Once here, the blight spread like wildfire among the susceptible
American trees. Hike in the Appalachian Mountains,
and you may see little chestnut trees. It’s
still sporadically present there and in other parts of its original range, but
almost always as a “stump sprout” that will be killed back to the roots by the blight before it gets
more than 10 or 15 feet tall. It may
sprout again from the roots (actually the root crown) but in time it will fade
away. The chestnut has to have full sun to bloom, and it needs another chestnut
close by for pollination. If it can’t reach the canopy, and doesn’t have a blooming
neighbor nearby, it can’t reproduce. It has
now disappeared from most of its former environs, which once included most of
the Eastern U.S.
There are still a few large survivors here and there. Such
trees can be found especially at the northern periphery of the original range. These areas probably represent reservoirs of
blight resistance. The blight is weaker
in colder regions, and isolated pockets of American chestnut trees can live
long enough to produce nuts. Genes that convey some degree of blight resistance
in these trees can survive. But even so, the threat of extinction looms. Evolution can still operate, but it needs help.
I’ve been lucky enough to find around a dozen nut-producing trees in the high elevation forests of northern Pennsylvania. About 150 progeny of these trees are growing at my farm in Potter County. Some of these in one of my orchards are pictured.
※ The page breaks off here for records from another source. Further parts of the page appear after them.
(** * SEO dashboard client: tool panels, API clients, access gate, checkout

    A shallow embedding of the TypeScript front end.  Asynchronous
    functions are cut at their [await fetch(...)]: the part before it
    builds a [Request], the part after it consumes the settled promise.
    A React component is a state record together with a [step] function
    over the events it can receive (user input and promise settlement). *)

From Stdlib Require Import QArith String Ascii.
From stdpp Require Import gmap strings list fin_maps sorting pretty.

Local Open Scope N_scope.

(** ** JavaScript values *)

Module Js.

(** A JavaScript string is a sequence of UTF-16 code units. *)
Abbreviation jsstring := (list N).

(** An ASCII literal of the source. *)
Definition js (s : string) : jsstring :=
  map N_of_ascii (String.list_ascii_of_string s).

(** [!s] for a string: only the empty string is falsy. *)
Definition truthy_string (s : jsstring) : bool :=
  match s with [] => false | _ :: _ => true end.

(** [a || b] on strings. *)
Definition or_else (a b : jsstring) : jsstring :=
  if truthy_string a then a else b.

(** ECMAScript WhiteSpace and LineTerminator code points, the ones
    [String.prototype.trim] removes; all of them are single code units. *)
Definition is_white_space (c : N) : bool :=
  (9 <=? c) && (c <=? 13)
  || (c =? 32) || (c =? 160) || (c =? 5760)
  || (8192 <=? c) && (c <=? 8202)
  || (c =? 8232) || (c =? 8233) || (c =? 8239) || (c =? 8287)
  || (c =? 12288) || (c =? 65279).

Fixpoint trim_start (s : jsstring) : jsstring :=
  match s with
  | c :: s' => if is_white_space c then trim_start s' else s
  | [] => []
  end.

Definition trim (s : jsstring) : jsstring :=
  reverse (trim_start (reverse (trim_start s))).

Fixpoint starts_with (pat s : jsstring) : bool :=
  match pat, s with
  | [], _ => true
  | p :: pat', c :: s' => (p =? c) && starts_with pat' s'
  | _ :: _, [] => false
  end.
Lemma flatten_of_Done (d : PyDict) (py_key : list K) :
  py_key <> [] ->
  (forall k, k ∈ py_key -> is_Some (dict_get d k)) ->
  flatten_of d py_key = Done (concat (map (fun k => data (tensor_of d k)) py_key)).
Proof.
  intros Hne Hk. unfold flatten_of.
  rewrite (mapH_Done (getitem d) (tensor_of d)).
  - rewrite map_map. destruct py_key; [done|]. done.
  - intros k [t Ht]%Hk. unfold getitem, tensor_of. by rewrite Ht.
Qed.
(** C6 — Every call of [handleRefreshPrices] raises the busy flag before it
    awaits the refresh, and lowers it when the awaited promise settles,
    fulfilled or rejected alike (the [finally] block); the prices are
    replaced only when it was fulfilled.  So a call takes the page from
    Idle to Refreshing and, once its promise has settled, to Idle.  The two
    refresh buttons are rendered disabled exactly when the flag is up.  The
    handler itself does not look at the flag: called while a call is in
    flight, it starts another. *)
Theorem refresh_raises_and_releases_busy_flag :
  forall (num : Type) (N : JSNumber num),
    (forall pg : Page num,
        exists k,
          run handleRefreshPrices pg
          = (Suspended k,
             {| currency := currency pg; prices := prices pg;
                loadingPrices := true |})
          /\ forall (r : outcome (PriceMap num)) (pg' : Page num),
               run (k r) pg'
               = (Finished match r with
                           | Returned _ => Returned tt
                           | Thrown e => Thrown e
                           end,
                  {| currency := currency pg';
                     prices := match r with
                               | Returned next => next
                               | Thrown _ => prices pg'
                               end;
                     loadingPrices := false |}))
    /\ (forall pg : Page num,
          panelActionDisabled pg = loadingPrices pg
          /\ miniRefreshDisabled pg = loadingPrices pg)
    /\ (forall (pg pg' : Page num) (r : outcome (PriceMap num)),
          phase_of (run handleRefreshPrices pg).2 = Refreshing
          /\ phase_of (run (afterAwait r) pg').2 = Idle)
    /\ (forall a : App (num:=num),
          loadingPrices (page (invoke a)) = true
          /\ length (pending (invoke a)) = S (length (pending a))).
Proof.
  intros num N. refine (conj _ (conj _ (conj _ _))).
  - intros pg. exists afterAwait. split.
    + apply handleRefreshPrices_run.
    + intros r pg'. apply afterAwait_run.
  - intros pg. split; reflexivity.
  - intros pg pg' r. rewrite handleRefreshPrices_run, afterAwait_run.
    split; reflexivity.
  - intros a. rewrite invoke_run. simpl.
    split; [reflexivity|]. rewrite length_app. simpl. lia.
Qed.
(** What the matcher finds is a word of the pattern, at the head of [s]. *)
Lemma rmatch_sound {R : Type} r :
  ∀ s g (k : string → option string → option R) x,
    rmatch r s g k = Some x →
    ∃ t rest g', s = t +:+ rest ∧ matches r t ∧ k rest g' = Some x.
Proof.
  induction r as [c|r1 IH1 r2 IH2|c|r1 IH1| |]; intros s g k x H; simpl in H.
  - destruct s as [|a s]; [done|]. destruct (accepts c a) eqn:Ha; [|done].
    exists (String a ""), s, g. repeat split; try done. by constructor.
  - apply IH1 in H as (t1 & s1 & g1 & -> & Hm1 & H).
    apply IH2 in H as (t2 & s2 & g2 & -> & Hm2 & H).
    exists (t1 +:+ t2), s2, g2. rewrite sapp_assoc. repeat split; try done.
    by constructor.
  - apply lazy_star_sound in H as (t & rest & -> & Ht & Hk & _).
    exists t, rest, g. repeat split; try done. by apply matches_star.
  - apply IH1 in H as (t & rest & g' & -> & Hm & H).
    eexists t, rest, _. repeat split; [|exact H]. by constructor.
  - exists "", s, g. repeat split; try done. constructor.
  - destruct (digit_prefix s) as [s'|] eqn:Hd; [|done].
    apply digit_prefix_split in Hd as (d & -> & Hd).
    exists d, s', g. repeat split; try done. by constructor.
Qed.

(** Backtracking is exhaustive: when a word of the pattern heads the
    text and the rest of the pattern accepts what follows, the matcher
    finds a match. *)
Lemma rmatch_complete {R : Type} r t :
  matches r t →
  ∀ rest g (k : string → option string → option R),
    (∀ g', is_Some (k rest g')) → is_Some (rmatch r (t +:+ rest) g k).
Proof.
  induction 1 as [|c a Ha|r1 r2 s1 s2 _ IH1 _ IH2|c|c a s Ha Hs _|r s _ IH|d Hd];
    intros rest g k Hk; cbn [rmatch].
  - apply Hk.
  - rewrite sapp_cons, sapp_nil_l, Ha. apply Hk.
  - rewrite sapp_assoc. apply IH1. intros g'. by apply IH2.
  - apply (lazy_star_complete c _ ""); [done|apply Hk].
  - apply (lazy_star_complete c _ (String a s)); [|apply Hk].
    simpl. rewrite Ha. by apply matches_star.
  - apply IH. intros _. apply Hk.
  - rewrite (digit_prefix_app _ _ Hd). apply Hk.
Qed.

Lemma match_here_sound r pos s m :
  match_here r pos s = Some m →
  ∃ rest, s = group0 m +:+ rest ∧ start m = pos ∧ matches r (group0 m).
Proof.
  unfold match_here. intros H.
  apply rmatch_sound in H as (t & rest & g' & -> & Hm & [= <-]).
  simpl. rewrite take_app. eauto.
Qed.

Lemma match_here_complete r pos t rest :
  matches r t → is_Some (match_here r pos (t +:+ rest)).
Proof. intros Hm. apply rmatch_complete; [done|]. eauto. Qed.

(** [search] stops at the first position where the matcher succeeds, and
    no word of the pattern starts further left. *)
Lemma search_from_spec r : ∀ s pos m,
  search_from r pos s = Some m →
  ∃ pre tail, s = pre +:+ tail ∧
    match_here r (pos + String.length pre) tail = Some m ∧
    ∀ pre' t', occurs_at r s pre' t' → String.length pre ≤ String.length pre'.
Proof.
  induction s as [|a s IH]; intros pos m; rewrite search_from_unfold;
    destruct (match_here r pos _) as [m'|] eqn:Hh; try done.
  1,2: intros [= ->]; eexists "", _; rewrite sapp_nil_l, Nat.add_0_r;
    (split; [done|]); (split; [done|]); intros; simpl; lia.
  intros H. apply IH in H as (pre & tail & -> & Hm & Hmin).
  exists (String a pre), tail. split; [done|]. split.
  { simpl. by rewrite <- Nat.add_succ_comm. }
  intros [|b pre'] t' (post' & Heq & Hm').
  - rewrite sapp_nil_l in Heq. rewrite Heq in Hh.
    destruct (match_here_complete r pos t' post' Hm') as [? Hx]. congruence.
  - rewrite sapp_cons in Heq. injection Heq as -> Heq. simpl.
    apply le_n_S, (Hmin pre' t'). by exists post'.
Qed.

Lemma search_from_complete r : ∀ pre pos t post,
  matches r t → is_Some (search_from r pos (pre +:+ t +:+ post)).
Proof.
  induction pre as [|a pre IH]; intros pos t post Hm; rewrite search_from_unfold.
  - rewrite sapp_nil_l.
    destruct (match_here_complete r pos t post Hm) as [m ->]. eauto.
  - rewrite sapp_cons. destruct (match_here r pos _); [eauto|]. by apply IH.
Qed.

Lemma search_sound r s m :
  search r s = Some m → first_occurrence r s (group0 m).
Proof.
  intros H. apply search_from_spec in H as (pre & tail & -> & Hh & Hmin).
  apply match_here_sound in Hh as (rest & -> & _ & Hm).
  exists pre. split; [|done]. by exists rest.
Qed.

Lemma search_complete r s pre t :
  occurs_at r s pre t → is_Some (search r s).
Proof. intros (post & -> & Hm). by apply search_from_complete. Qed.

Lemma search_none r s :
  search r s = None ↔ ¬ ∃ pre t, occurs_at r s pre t.
Proof.
  split.
  - intros Hn (pre & t & Ho). apply search_complete in Ho as [m Hm]. congruence.
  - intros Hn. destruct (search r s) as [m|] eqn:Hs; [|done].
    apply search_sound in Hs as (pre & Ho & _). destruct Hn; eauto.
Qed.

Lemma full_match_spec r t : full_match r t = true ↔ matches r t.
Proof.
  unfold full_match. split.
  - destruct (rmatch r t None _) as [[]|] eqn:H; [|done]. intros _.
    apply rmatch_sound in H as (t0 & rest & g' & -> & Hm & Hk).
    destruct rest; [|done]. by rewrite sapp_nil_r.
  - intros Hm.
    destruct (rmatch_complete r t Hm "" None
                (λ rest _, if rest is "" then Some tt else None)) as [x Hx].
    { eauto. }
    rewrite sapp_nil_r in Hx. by rewrite Hx.
Qed.
(** * SimSimi chatbot API: response store, request handlers and rate limiter

    A shallow embedding of [database.js] (class [Database]) and of
    [routes/simsimi.js] (the Express router), together with the part of the
    SQLite engine that the SQL statements of [database.js] rely on.

    Conventions of the model.
    - Text is a [string] of 8-bit characters read as the code points
      U+0000..U+00FF.  On that range JavaScript's [toLowerCase]/[trim] and
      SQLite's [LOWER]/[TRIM]/[LIKE] are modelled separately, because they
      differ: SQLite folds ASCII letters only and trims the space
      character only.
    - A promise is a [result]: [Resolved v] or [Rejected e].  Only the
      deterministic errors of the SQL engine are modelled (no I/O faults).
    - A JavaScript number that holds an integer is a [Z]; where the code
      computes with numbers read from a request the result is rounded to
      the nearest double ([Routes.to_double]).
    - [Date.now()], [CURRENT_TIMESTAMP] and [Math.random()] are inputs, and
      so is the outcome of each attempt to open the database file. *)

From Stdlib Require Import ZArith QArith Qround Ascii String Sorted.
From stdpp Require Import base list strings gmap.

Local Open Scope string_scope.
Local Open Scope Z_scope.

(** ** Text primitives *)

Module Text.

(** Code point of a character. *)
Definition code (c : ascii) : Z := Z.of_N (N_of_ascii c).

Definition shift32 (c : ascii) : ascii := ascii_of_N (N_of_ascii c + 32).

(** [String.prototype.toLowerCase] on one code unit below U+0100:
    A-Z, and the Latin-1 capitals U+00C0..U+00DE except U+00D7. *)
Definition js_lower_char (c : ascii) : ascii :=
  let n := code c in
  if ((65 <=? n) && (n <=? 90))
     || ((192 <=? n) && (n <=? 222) && negb (n =? 215))
  then shift32 c else c.

(** SQLite's [LOWER] folds the 26 ASCII capitals only. *)
Definition sql_lower_char (c : ascii) : ascii :=
  let n := code c in
  if (65 <=? n) && (n <=? 90) then shift32 c else c.

(** White space removed by [String.prototype.trim], below U+0100:
    TAB, LF, VT, FF, CR, SPACE and NBSP. *)
Definition js_is_space (c : ascii) : bool :=
  let n := code c in
  ((9 <=? n) && (n <=? 13)) || (n =? 32) || (n =? 160).

(** One-argument SQL [TRIM] removes the space character only. *)
Definition sql_is_space (c : ascii) : bool := code c =? 32.

Fixpoint map_chars (f : ascii -> ascii) (s : string) : string :=
  match s with
  | EmptyString => EmptyString
  | String c s' => String (f c) (map_chars f s')
  end.

Fixpoint trimStart (ws : ascii -> bool) (s : string) : string :=
  match s with
  | EmptyString => EmptyString
  | String c s' => if ws c then trimStart ws s' else s
  end.

Fixpoint trimEnd (ws : ascii -> bool) (s : string) : string :=
  match s with
  | EmptyString => EmptyString
  | String c s' =>
      match trimEnd ws s' with
      | EmptyString => if ws c then EmptyString else String c EmptyString
      | t => String c t
      end
  end.

Definition trim_with (ws : ascii -> bool) (s : string) : string :=
  trimEnd ws (trimStart ws s).

(** [s.toLowerCase()] and [s.trim()] of JavaScript. *)
Definition toLowerCase : string -> string := map_chars js_lower_char.
Definition trim : string -> string := trim_with js_is_space.

(** [LOWER(s)] and [TRIM(s)] of SQLite. *)
Definition LOWER : string -> string := map_chars sql_lower_char.
Definition TRIM : string -> string := trim_with sql_is_space.

(** The characters before the first U+0000: all that a routine working
    on NUL-terminated text reads of a value. *)
Fixpoint c_string (s : string) : string :=
  match s with
  | EmptyString => EmptyString
  | String c s' => if code c =? 0 then EmptyString else String c (c_string s')
  end.

(** Length in bytes of the UTF-8 encoding of a text. *)
Fixpoint utf8_length (s : string) : Z :=
  match s with
  | EmptyString => 0
  | String c s' => (if code c <? 128 then 1 else 2) + utf8_length s'
  end.

(** The engine's [patternCompare] for LIKE with [case_sensitive_like =
    OFF] and no ESCAPE, on two NUL-terminated operands: [%] matches any
    run of characters, [_] exactly one, any other pattern character
    matches itself up to ASCII case. *)
Fixpoint patternCompare (p : string) : string -> bool :=
  match p with
  | EmptyString => fun s => match s with EmptyString => true | _ => false end
  | String c p' =>
      if Ascii.eqb c "%"%char then
        fix star (s : string) : bool :=
          patternCompare p' s
          || match s with
             | EmptyString => false
             | String _ s' => star s'
             end
      else if Ascii.eqb c "_"%char then
        fun s => match s with
                 | EmptyString => false
                 | String _ s' => patternCompare p' s'
                 end
      else
        fun s => match s with
                 | EmptyString => false
                 | String d s' =>
                     Ascii.eqb (sql_lower_char c) (sql_lower_char d)
                     && patternCompare p' s'
                 end
  end.

(** [s LIKE p]: both operands are read up to their first U+0000. *)
Definition LIKE (s p : string) : bool := patternCompare (c_string p) (c_string s).

(** The LIKE function refuses a pattern of more than 50000 bytes ("LIKE or
    GLOB pattern too complex"); the whole value counts, also past a
    U+0000. *)
Definition SQLITE_MAX_LIKE_PATTERN_LENGTH : Z := 50000.

Definition pattern_too_complex (p : string) : bool :=
  SQLITE_MAX_LIKE_PATTERN_LENGTH <? utf8_length p.

(** JavaScript truthiness of a string: only the empty string is falsy. *)
Definition truthy (s : string) : bool :=
  match s with EmptyString => false | _ => true end.

Definition js_length (s : string) : Z := Z.of_nat (String.length s).

End Text.

(** ** The SQLite store of [database.js] *)

Module Sqlite.

(** Errors raised by the engine while preparing or running a statement. *)
Inductive sql_error : Type :=
| CannotInsertIntoGeneratedColumn (column : string)
| NotNullConstraintFailed (column : string)
| DatatypeMismatch
| LikePatternTooComplex.

(** Outcome of a promise returned by a [Database] method. *)
Inductive result (A : Type) : Type :=
| Resolved (value : A)
| Rejected (error : sql_error).
Arguments Resolved {A} value.
Arguments Rejected {A} error.

(** A row of table [conversations].  The column [normalized_question] is
    [GENERATED ALWAYS AS (LOWER(TRIM(question))) VIRTUAL]: it is not
    stored, the engine computes it from [question]. *)
Record conversation : Type := {
  row_id : Z;
  question : string;
  answer : string;
  teach_count : Z;
  is_active : bool;
  created_at : Z;
  updated_at : Z
}.

Definition normalized_question (r : conversation) : string :=
  Text.LOWER (Text.TRIM (question r)).

(** A row of table [logs]. *)
Record log : Type := {
  log_id : Z;
  log_question : string;
  response : option string;
  is_taught : bool;
  response_time_ms : Z;
  user_agent : string;
  ip_address : string;
  timestamp : Z
}.

(** The database file: both tables in rowid order and the AUTOINCREMENT
    counters of [sqlite_sequence]. *)
Record db : Type := {
  conversations : list conversation;
  conversations_seq : Z;
  logs : list log;
  logs_seq : Z
}.

(** State left by [initializeTables] on a new file. *)
Definition empty_db : db :=
  {| conversations := []; conversations_seq := 0; logs := []; logs_seq := 0 |}.

Definition set_conversations (s : db) (rows : list conversation) (seq : Z) : db :=
  {| conversations := rows; conversations_seq := seq;
     logs := logs s; logs_seq := logs_seq s |}.

(** Columns of [conversations] as declared by [initializeTables], each
    with the flag "generated". *)
Definition conversations_columns : list (string * bool) :=
  [ ("id", false); ("question", false); ("answer", false);
    ("normalized_question", true); ("teach_count", false);
    ("is_active", false); ("created_at", false); ("updated_at", false) ].

Definition is_generated (column : string) : bool :=
  existsb (fun d => String.eqb (fst d) column && snd d) conversations_columns.

Fixpoint bound_value (columns : list string) (values : list string)
         (column : string) : option string :=
  match columns, values with
  | c :: cs, v :: vs =>
      if String.eqb c column then Some v else bound_value cs vs column
  | _, _ => None
  end.

(** The [DO UPDATE SET answer = excluded.answer, teach_count =
    teach_count + 1, updated_at = CURRENT_TIMESTAMP] clause.  The trigger
    [update_conversations_timestamp] writes the same time stamp again. *)
Definition do_update (new_answer : string) (now : Z) (r : conversation)
  : conversation :=
  {| row_id := row_id r; question := question r; answer := new_answer;
     teach_count := teach_count r + 1; is_active := is_active r;
     created_at := created_at r; updated_at := now |}.

(** Row built by [INSERT] from the column defaults
    ([teach_count] 1, [is_active] 1, both time stamps CURRENT_TIMESTAMP). *)
Definition fresh_row (new_id : Z) (q a : string) (now : Z) : conversation :=
  {| row_id := new_id; question := q; answer := a; teach_count := 1;
     is_active := true; created_at := now; updated_at := now |}.

Definition conflicts (key : string) (r : conversation) : bool :=
  String.eqb (normalized_question r) key.
(** ** Lifecycle engine: check-in *)

Lemma submitCheckIn_located `{Services} (now : Millis)
    (checkInData : CheckInData.t) (w : World) (found : Found.t)
    (sheet : list Row.t) (row : Row.t) :
  validCheckIn checkInData ->
  findRequestRow (spreadsheet w) (CheckInData.requestId checkInData) = Some found ->
  spreadsheet w !! Found.sheet found = Some sheet ->
  sheet !! (Found.row found - 1)%nat = Some row ->
  exists url d',
    saveImageToDrive (CheckInData.selfieData checkInData)
      ("CheckIn_" +:+ Row.employeeId row +:+ "_"
       +:+ CheckInData.requestId checkInData)
      SELFIE_DRIVE_FOLDER_ID (drive w) = (url, d')
    /\ submitCheckIn now checkInData w =
       (Success "Check-in successful.",
        mkWorld _
          (<[Found.sheet found :=
               <[(Found.row found - 1)%nat :=
                   checkedInRow now (orEmpty url) (checkInLink checkInData) row]>
                 sheet]> (spreadsheet w))
          (sent w ++
           [CheckedIn (Row.employeeName row) (Row.employeeId row)
              (CheckInData.requestId checkInData) (orEmpty url)
              (checkInLink checkInData)])
          (employeeCache w) (employeeSheet w) d').
Proof.
  intros (Hid & Hselfie & Hlat & Hlon & Hnear) Hfind Hs Hr.
  pose proof (getRow_located _ _ _ _ Hs Hr) as Hget.
  destruct w as [ss snt cache es d].
  cbn [spreadsheet sent employeeCache employeeSheet drive] in *.
  unfold submitCheckIn.
  cbn [spreadsheet sent employeeCache employeeSheet drive].
  rewrite (nonEmpty_true _ Hid), (nonEmpty_true _ Hselfie), Hlat, Hlon, Hnear,
    Hfind, Hget.
  cbn [negb orb andb].
  destruct (saveImageToDrive _ _ _ d) as [url d'] eqn:Hsave.
  exists url, d'. split; [reflexivity|].
  cbv zeta. unfold with_drive.
  cbn [spreadsheet sent employeeCache employeeSheet drive].
  rewrite !setCell_setCell.
  erewrite (setCell_located found _ _ sheet row)
    by (cbn [spreadsheet]; assumption).
  unfold sendTelegramNotification.
  cbn [spreadsheet sent employeeCache employeeSheet drive].
  rewrite (getRow_located found _
             (<[(Found.row found - 1)%nat := _]> sheet) _
             (lookup_insert_eq _ _ _)
             (list_lookup_insert_eq _ _ _ (lookup_lt_Some _ _ _ Hr))).
  reflexivity.
Qed.
(** X6.  For an SMTP host name without "smtp" the IMAP leg connects to the
    very same host. *)
Theorem imap_host_unchanged_without_smtp
    (w : World) (self : EmailSender) (h : list event) :
  contains (lit "smtp") (url self) = false ->
  exists rest,
    fst (fst (_connect_imap w self h)) = imaplib_IMAP4_SSL (url self) 993 :: rest.
Proof.
  intros H.
  destruct (connect_imap_first_call w self h) as [rest Hr].
  exists rest. rewrite Hr. do 2 f_equal.
  exact (@replace_no_occurrence 115%N [109; 116; 112]%N (lit "imap") (url self) H).
Qed.

Lemma imap_host_unchanged_without_smtp_witness :
  exists rest,
    fst (fst (_connect_imap Sample.calm
                {| url := lit "mail.example.com"; port := 465;
                   login := Sample.user; password := Sample.secret;
                   self_signature_path := None; server := None;
                   imap := None |} []))
    = imaplib_IMAP4_SSL (lit "mail.example.com") 993 :: rest.
Proof.
  exact (@imap_host_unchanged_without_smtp Sample.calm
           {| url := lit "mail.example.com"; port := 465;
              login := Sample.user; password := Sample.secret;
              self_signature_path := None; server := None; imap := None |}
           [] eq_refl).
Defined.

(* ------------------------------------------------------------------ *)
(** ** Further properties: construction *)

(** As [run_calls], keeping what was learnt about each exception. *)
Ltac run_calls_eqn w :=
  repeat (match goal with
          | |- context [isinstance ?e ?c || isinstance ?e ?d] =>
              let I := fresh "I" in
              destruct (isinstance e c || isinstance e d) eqn:I
          | |- context [raises w ?h ?ev] =>
              let E := fresh "E" in destruct (raises w h ev) eqn:E
          end; cbn).

(** As [enum_splits], for a cut at an element of a given shape: the
    equation between this element and the one of the list is kept. *)
Ltac enum_splits_eq H :=
  lazymatch type of H with
  | [] = _ ++ _ :: _ =>
      exfalso; exact (app_cons_not_nil _ _ _ H)
  | _ :: _ = _ ++ _ :: _ =>
      apply split_cons_inv in H;
      let a' := fresh "a" in
      let Hev := fresh "Hev" in
      destruct H as [(-> & Hev & ->) | (a' & -> & H)];
      [ try discriminate Hev | enum_splits_eq H]
  end.

(** X7.  The constructor stops at the first call that raises: no event
    follows it, and the [ConnectionError] raised carries the exception [e0]
    of that call as its cause and [str(e0)] at the end of its message, after
    a text that names the leg and, for the SMTP leg, tells an
    [SMTPException] or [ValueError] from any other exception. *)
Theorem construction_fault_is_chained
    (w : World) (url : str) (port : Z) (login password : str)
    (signature_path : option str) (h : list event) :
  let '(events, r) :=
    EmailSender_new w url port login password signature_path h in
  forall before ev after e0,
    events = before ++ ev :: after ->
    is_protocol ev = true ->
    raises w (h ++ before) ev = Some e0 ->
    after = []
    /\ r = Raise
             (ExnFrom ConnectionError
                ((if is_imap_connect ev
                  then lit "Falha ao conectar ao servidor IMAP: "
                  else if isinstance e0 SMTPException || isinstance e0 ValueError
                       then lit "Falha ao conectar ao servidor SMTP: "
                       else lit "Erro inesperado ao conectar ao servidor SMTP: ")
                   ++ str_of e0)
                e0).
Proof.
  unfold_new.
  destruct (Z.eqb_spec port 587) as [->|N1];
    [|destruct (Z.eqb_spec port 465) as [->|N2]];
    cbn; run_calls_eqn w; norm_hist;
    intros before ev after e0 Hsplit Hp Hfault;
    enum_splits Hsplit; cbn in Hp; try discriminate Hp;
    norm_hist;
    first
      [ congruence
      | split; [reflexivity|]; cbn [is_imap_connect];
        match goal with
        | E : raises w ?hh ?x = Some ?e, F : raises w ?hh ?x = Some e0 |- _ =>
            rewrite E in F; injection F as <-
        end;
        rewrite ?I; reflexivity ].
Qed.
These trees are participants in what could be a warp speed acceleration of evolution. At least they may be experiencing a boost sufficient enough to give evolution a chance.
How so? Consider the extravagance and the merciless
indifference of nature. Mature American
chestnuts were known to produce over 6,000 nuts per year, and to live 200 years
or more. 200 years of 6,000 nuts a year
is more than a million nuts. Yet, in a
forest with a stable population of these trees, on average just one of these
nuts would grow into a replacement for each tree that died. That’s a nut survival rate in the range of
one in a million.
The nuts I gather from surviving chestnuts have a better
survival rate. I aid their survival by holding
them at the right temperature and moisture in a refrigerator over the winter,
planting them carefully in the spring, minimizing competing weeds, fencing out
voles, rabbits, and deer, and watering the seedlings in dry spells. I estimate at least one in ten of these nuts will
grow into a tree old enough to bear nuts of its own. At that point, I’ll do what countless
plant-breeding forebears have done; select the best trees for further
reproduction. Other nut collectors and
breeders are taking similar steps. In so
doing, we are augmenting the power of American chestnut’s evolution by thousands,
perhaps tens of thousands of times. This
may be enough to help get the tree, as one of my colleagues in the American
Chestnut Foundation has put it, beyond the “cusp of extinction.”